Glucose is the end result of digestion and absorbed as a whole as carbohydrates.
Blood glucose levels varied with the power of absorption, will be higher after a
meal and will be dropped if there is no food intake for several hours. Glycogen can
pass freely exit and enter the cell where glucose can be used solely as a source of
energy. Glucose is stored as glycogen in liver cells by insulin (a hormone secreted
by the pancreas). Glycogen is converted back into glucose by the action of glukogen
(another hormone secreted by the pancreas) and adrenaline is a hormone secreted
by the adrenal glands.
Hyperglycemia
Hyperglycemia is a condition where blood sugar levels soaring or excessive,
which eventually will become a disease called diabetes mellitus (DM) is a disorder
caused by the body lacks insulin hormone, consequently the glucose stays
circulating in the bloodstream and difficult to penetrate the wall cell. This situation
is usually caused by stress, infection, and the consumption of certain drugs.

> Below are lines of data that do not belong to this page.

(* ===== verification/Trajectory.v ===== *)
(** * The trajectories of a window (ModelQueue::optimizeParameters)

    The composition of [Layout] and [Likelihood]: what the optimisation of a
    window of models leaves in the stream memory, told by the distributions of
    the models' states. *)

From Stdlib Require Import Field QArith Qcanon.
From S2P Require Import Prelude Num Constants Sums Fifo MemQueue Duration Voice Matrix Model.
From S2P Require Import Mlpg Likelihood Generation ModelQueue Layout.
#[local] Open Scope Z_scope.

Module Trajectory.
Import Model ModelQueue Duration Layout Likelihood.

Section Trajectory.
Context {F : Type} `{NumOrdered F}.
Context (e : Engine F).
Hypothesis voice_ok : VoiceLaws (ms e).
Hypothesis threshold_ok : zlen (msd_threshold (global e)) = nOfStreams.

(** the first window of every stream is the static one *)
Definition windowed : Prop :=
  forall i, 0 <= i < nOfStreams -> r_width (ms e) i 0 = 0 /\ coefficient (ms e) i 0 0 <> nZ 0.
Hypothesis windows_ok : windowed.

(** ** The likelihood of a trajectory *)

(** frame [r] of a stream, and its distribution in column [j] *)
Definition frame_at (T : list (Model.t F * state F)) (i r : Z) : option (Z * state F) :=
  selected e i T !! Z.to_nat r.
Definition observed (T : list (Model.t F * state F)) (i r j : Z) : option (Z * dist F) :=
  '(f, st) ← frame_at T i r; d ← cell (streams st) i j; Some (f, d).

(** column of feature [m] under window [k] *)
Definition column_of (i k m : Z) : Z := k * statics e i + m.

Definition mean_at (T : list (Model.t F * state F)) (i m k r : Z) : F :=
  from_option (fun x => mean x.2) (nZ 0) (observed T i r (column_of i k m)).
Definition precision_at (T : list (Model.t F * state F)) (i m k r : Z) : F :=
  from_option (fun x => ivar_of e T i x.1 (column_of i k m) x.2) (nZ 0)
    (observed T i r (column_of i k m)).
Definition counts_for (i k r t : Z) : F :=
  if (l_width (ms e) i k <=? t - r) && (t - r <=? r_width (ms e) i k)
  then coefficient (ms e) i k (t - r) else nZ 0.

(** the weighted squared distance of trajectory [c] from the means of the
    timeline *)
Definition deviation (T : list (Model.t F * state F)) (i m : Z) (c : Z -> F) : F :=
  squares (zlen (selected e i T)) (window_size (ms e) i) (counts_for i) (precision_at T i m)
    (mean_at T i m) c.

(** the variances of the frames of a stream are in the range of [HTS_finv] *)
Definition proper_frames (T : list (Model.t F * state F)) (i : Z) : Prop :=
  forall r f st j d, frame_at T i r = Some (f, st) -> 0 <= j < columns e i ->
    cell (streams st) i j = Some d -> proper (vari d).

(** ** The stream of the parameter generation *)

Section Stream.
Context (T : list (Model.t F * state F)) (i : Z) (p : Mlpg.t F).
Hypothesis stream : 0 <= i < nOfStreams.
Hypothesis fits : Mlpg.fit p.
Hypothesis presented : presents e T i p.

Lemma column_in k m :
  0 <= k < window_size (ms e) i -> 0 <= m < statics e i -> 0 <= column_of i k m < columns e i.
Proof. intros. unfold column_of, columns. nia. Qed.

Lemma presented_entry r k m :
  0 <= r < zlen (selected e i T) -> 0 <= k < window_size (ms e) i -> 0 <= m < statics e i ->
  exists f st d, frame_at T i r = Some (f, st) /\ cell (streams st) i (column_of i k m) = Some d /\
    observed T i r (column_of i k m) = Some (f, d) /\
    mean_of p m k r = mean d /\ weight_of p m k r = ivar_of e T i f (column_of i k m) d.
Proof.
  intros Hr Hk Hm. destruct (lookup_lt_is_Some_2 (selected e i T) (Z.to_nat r)) as [[f st] E];
    [unfold zlen in Hr; lia|].
  destruct (pr_rows _ _ _ _ presented r f st E ltac:(lia) (column_of i k m)) as (d & Ed & Em & Ev);
    [by apply column_in|].
  exists f, st, d. split; [done|]. split; [done|].
  unfold observed, frame_at. rewrite E. cbn. rewrite Ed. cbn. split; [done|].
  unfold mean_of, weight_of, Mlpg.ent. rewrite (pr_static _ _ _ _ presented).
  fold (column_of i k m). unfold cell in Em, Ev. by rewrite Em, Ev.
Qed.

Lemma presented_mean r k m :
  0 <= r < zlen (selected e i T) -> 0 <= k < window_size (ms e) i -> 0 <= m < statics e i ->
  mean_of p m k r = mean_at T i m k r /\ weight_of p m k r = precision_at T i m k r.
Proof.
  intros Hr Hk Hm. destruct (presented_entry r k m Hr Hk Hm) as (f & st & d & _ & _ & E & -> & ->).
  unfold mean_at, precision_at. by rewrite E.
Qed.

Lemma presented_window k r t :
  0 <= k < window_size (ms e) i -> offsets p k r t = counts_for i k r t.
Proof.
  intros Hk. destruct (pr_widths _ _ _ _ presented k Hk) as [El Er].
  destruct (pr_windows _ _ _ _ presented) as [_ Ec].
  unfold offsets, window, counts_for. by rewrite El, Er, Ec.
Qed.

Lemma presented_distance m c : 0 <= m < statics e i -> distance p m c = deviation T i m c.
Proof.
  intros Hm. unfold distance, deviation.
  rewrite (pr_length _ _ _ _ presented), (proj1 (pr_windows _ _ _ _ presented)).
  apply over_ext. intros k r Hk Hr. destruct (presented_mean r k m Hr Hk Hm) as [-> ->].
  assert (E : feature (zlen (selected e i T)) (offsets p) c k r
              = feature (zlen (selected e i T)) (counts_for i) c k r).
  { apply sum_ext. intros t _. by rewrite presented_window. }
  by rewrite E.
Qed.

(** the first [statics] columns are those of the static window *)
Lemma static_column m : 0 <= m < statics e i -> column_of i 0 m / statics e i = 0.
Proof. intros Hm. unfold column_of. apply Z.div_small. lia. Qed.

Lemma presented_regular : proper_frames T i -> regular p.
Proof.
  intros V. destruct (windows_ok i stream) as (Wr & Wc).
  destruct (pr_windows _ _ _ _ presented) as [Ew Ec].
  destruct (voice_window i stream) as [W0 _].
  assert (W1 : 0 <= 0 < window_size (ms e) i) by lia.
  destruct (pr_widths _ _ _ _ presented 0 W1) as [El Er]. change (Z.to_nat 0) with 0%nat in *.
  split.
  - destruct (voice_symmetric i 0 stream W1) as [Wl _]. rewrite El, Er, Wl, Wr, Ec. done.
  - intros k r E. assert (Hk : 0 <= Z.of_nat k < window_size (ms e) i).
    { apply lookup_lt_Some in E. destruct (Mlpg.fit_windows _ fits) as (_ & Nr & _).
      rewrite <-Ew, <-Nr. unfold zlen. lia. }
    destruct (pr_widths _ _ _ _ presented _ Hk) as [_ Er']. rewrite Nat2Z.id, E in Er'.
    injection Er' as ->. rewrite (pr_width _ _ _ _ presented).
    destruct (voice_symmetric i _ stream Hk) as [_ ?]. lia.
  - intros m k r Hm Hk Hr. rewrite (pr_static _ _ _ _ presented) in Hm. rewrite Ew in Hk.
    rewrite (pr_length _ _ _ _ presented) in Hr.
    destruct (presented_entry r k m Hr Hk Hm) as (f & st & d & Ef & Ed & _ & _ & ->).
    unfold ivar_of. destruct (_ || _); [|apply nonneg_zero].
    apply HTS_finv_positive. eapply V; [done| |done]. by apply column_in.
  - intros m r Hm Hr. rewrite (pr_static _ _ _ _ presented) in Hm.
    rewrite (pr_length _ _ _ _ presented) in Hr.
    destruct (presented_entry r 0 m Hr ltac:(lia) Hm) as (f & st & d & Ef & Ed & _ & _ & ->).
    unfold ivar_of. rewrite static_column, orb_true_r by done.
    apply HTS_finv_positive. eapply V; [done| |done]. by apply column_in; [lia|].
Qed.
End Stream.

(** trajectory [x] is the one of least deviation *)
Definition likeliest (T : list (Model.t F * state F)) (i m : Z) (x : Z -> F) : Prop :=
  forall c, nleb (deviation T i m x) (deviation T i m c) = true /\
    (deviation T i m c = deviation T i m x ->
     forall t, 0 <= t < zlen (selected e i T) -> c t = x t).

(** no frame takes part in the global variance of a stream: the voice has none, or
    all switches are off *)
Definition plain (mem0 : memory F) (T : list (Model.t F * state F)) (i : Z) : Prop :=
  use_gv (ms e) i = false \/ quiet T /\ switches_off mem0.

Lemma generated_likeliest mem0 T i par :
  0 <= i < nOfStreams -> plain mem0 T i -> proper_frames T i ->
  generated e mem0 T i par ->
  exists rows, par !! Z.to_nat i = Some rows /\
    forall m, 0 <= m < statics e i -> likeliest T i m (fun t => Mlpg.ent rows t m).
Proof.
  intros Hi Hg V (p & p' & P & W & Off & E & Ep). exists (Mlpg.par p'). split; [done|]. intros m Hm c.
  assert (G : Mlpg.gv_length p = 0 \/ Generation.unswitched p).
  { destruct Hg as [Hg|[Q O]]; [left; by rewrite (pr_gv _ _ _ _ P), Hg|right].
    intros t s _ Es. by eapply (proj1 (Forall_lookup _ _) (Off Q O)). }
  destruct (Generation.mlpg_nearest p W (presented_regular T i p Hi W P V) G) as (p2 & E2 & _ & N).
  rewrite E in E2. injection E2 as <-. rewrite <-(pr_static _ _ _ _ P) in Hm.
  destruct (N m Hm c) as [Le Un]. rewrite (pr_static _ _ _ _ P) in Hm.
  rewrite <-!(presented_distance T i p P) by done. rewrite <-(pr_length _ _ _ _ P). by split.
Qed.

(** C6: speech parameters.  For a window of models as the synthesiser builds
    them, and a voice whose first windows are static, the optimisation returns, on
    exact numbers, and leaves in the memory of every stream, for every dimension,
    the most likely trajectory: the only one whose squared distance from the means
    of the frames' distributions, over all windows, weighted by their inverse
    variances (0 where a window reaches beyond its run of frames), is least.  The
    variances are positive and below 1e19, and the stream has no global variance,
    or no frame is switched on for it, as none ever is in MAGE's models. *)
Theorem optimizes_likelihood q backup lookup :
  let w := backup + lookup + 1 in
  window_ok q w -> w <= nOfBackup + nOfLookup + 1 -> memory_ok (modelQueueMemory q) ->
  yields (optimizeParameters e q backup lookup) (fun q' => queue q' = queue q /\
    forall i, 0 <= i < nOfStreams -> plain (modelQueueMemory q) (timeline q w) i ->
      proper_frames (timeline q w) i -> exists rows, mpar (modelQueueMemory q') !! Z.to_nat i = Some rows /\
        forall m, 0 <= m < statics e i ->
          likeliest (timeline q w) i m (fun t => Mlpg.ent rows t m)).
Proof.
  intros w Hq Hw M. eapply yields_mono; [by apply window_yields|]. intros q' (Eq & _ & G).
  split; [done|]. intros i Hi Hg V. by eapply generated_likeliest; [..|by apply G].
Qed.
End Trajectory.

(** ** A concrete window *)

Section ExactRuns.
#[local] Existing Instance no_qlibm.

Definition ex_dist : dist Qc := mkDist (nZ 1) (nZ 1) (nZ 0).
Definition ex_steady (durs : list Z) : Model.t Qc := setDuration (uniform ex_dist durs) (zsum durs).
Definition ex_moment : ModelQueue.t Qc :=
  mk (MemQueue.mk 2 4 None 3 1
        [ex_steady [1; 0; 2; 0; 1]; blank []; blank []; ex_steady [3; 1; 1; 1; 1]])
    create_memory.
Definition ex_flat : Engine Qc := flat_voice (nZ 1).

Lemma frame_in {F} `{NumOps F} (e : Engine F) T i r f st :
  frame_at e T i r = Some (f, st) -> exists m, (m, st) ∈ T.
Proof.
  intros E. apply list_elem_of_lookup_2 in E. unfold selected in E.
  apply list_elem_of_In, filter_In in E as [E _].
  apply list_elem_of_In, list_elem_of_lookup in E as (n & E).
  apply list_lookup_imap_Some in E as ([m st'] & E & [= _ ->]).
  exists m. by eapply list_elem_of_lookup_2.
Qed.

Lemma ex_moment_proper i : proper_frames ex_flat (timeline ex_moment 2) i.
Proof.
  assert (A : Forall (fun x => streams x.2 = replicate 3 (replicate 105 ex_dist)) (timeline ex_moment 2))
    by by repeat constructor.
  intros r f st j d E _ Ed. apply frame_in in E as (m & Em).
  rewrite Forall_forall in A. specialize (A _ Em). cbn [snd] in A. rewrite A in Ed.
  unfold cell in Ed. apply bind_Some in Ed as (row & Er & Ed).
  apply lookup_replicate in Er as [-> _]. apply lookup_replicate in Ed as [-> _].
  split; [done|]. split; [|done]. by apply nZ_0_neq.
Qed.

Lemma optimizes_likelihood_witness :
  yields (optimizeParameters ex_flat ex_moment 1 0) (fun q' => queue q' = queue ex_moment /\
    forall i, 0 <= i < 3 -> exists rows, mpar (modelQueueMemory q') !! Z.to_nat i = Some rows /\
      forall m, 0 <= m < 1 ->
        likeliest ex_flat (timeline ex_moment 2) i m (fun t => Mlpg.ent rows t m)).
Proof.
  assert (W : window_ok ex_moment 2).
  { split; [by split|]. split; [done|].
    apply Forall_cons. split; [split; [by apply uniform_ok|apply uniform_shaped]|].
    apply Forall_singleton. split; [by apply uniform_ok|apply uniform_shaped]. }
  eapply yields_mono.
  - apply (optimizes_likelihood ex_flat (flat_voice_laws _) eq_refl) with (backup := 1) (lookup := 0);
      [|exact W|done|apply create_memory_ok].
    intros i Hi. split; [done|]. by apply nZ_0_neq.
  - intros q' [Eq G]. split; [exact Eq|]. intros i Hi. apply G; [done|by left|apply ex_moment_proper].
Defined.
End ExactRuns.
End Trajectory.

Hyperglycemia is characterized by polyuria, polidipsi, and poliphagia, as well as
severe fatigue and blurred vision. (Nabyl, 2009).
Hypoglycemia
Hypoglycemia or decrease in blood sugar levels is a condition where blood
glucose levels are below normal, which may occur due to an imbalance between the
food you eat, physical activity and medications used. Hypoglycemia syndrome
characterized by clinical symptoms include patients feel dizzy, weak, trembling,
sight became blurred and dark, sweating, increased heart rate and sometimes to loss
of consciousness (shock hypoglycemia). (Nabyl, 2009).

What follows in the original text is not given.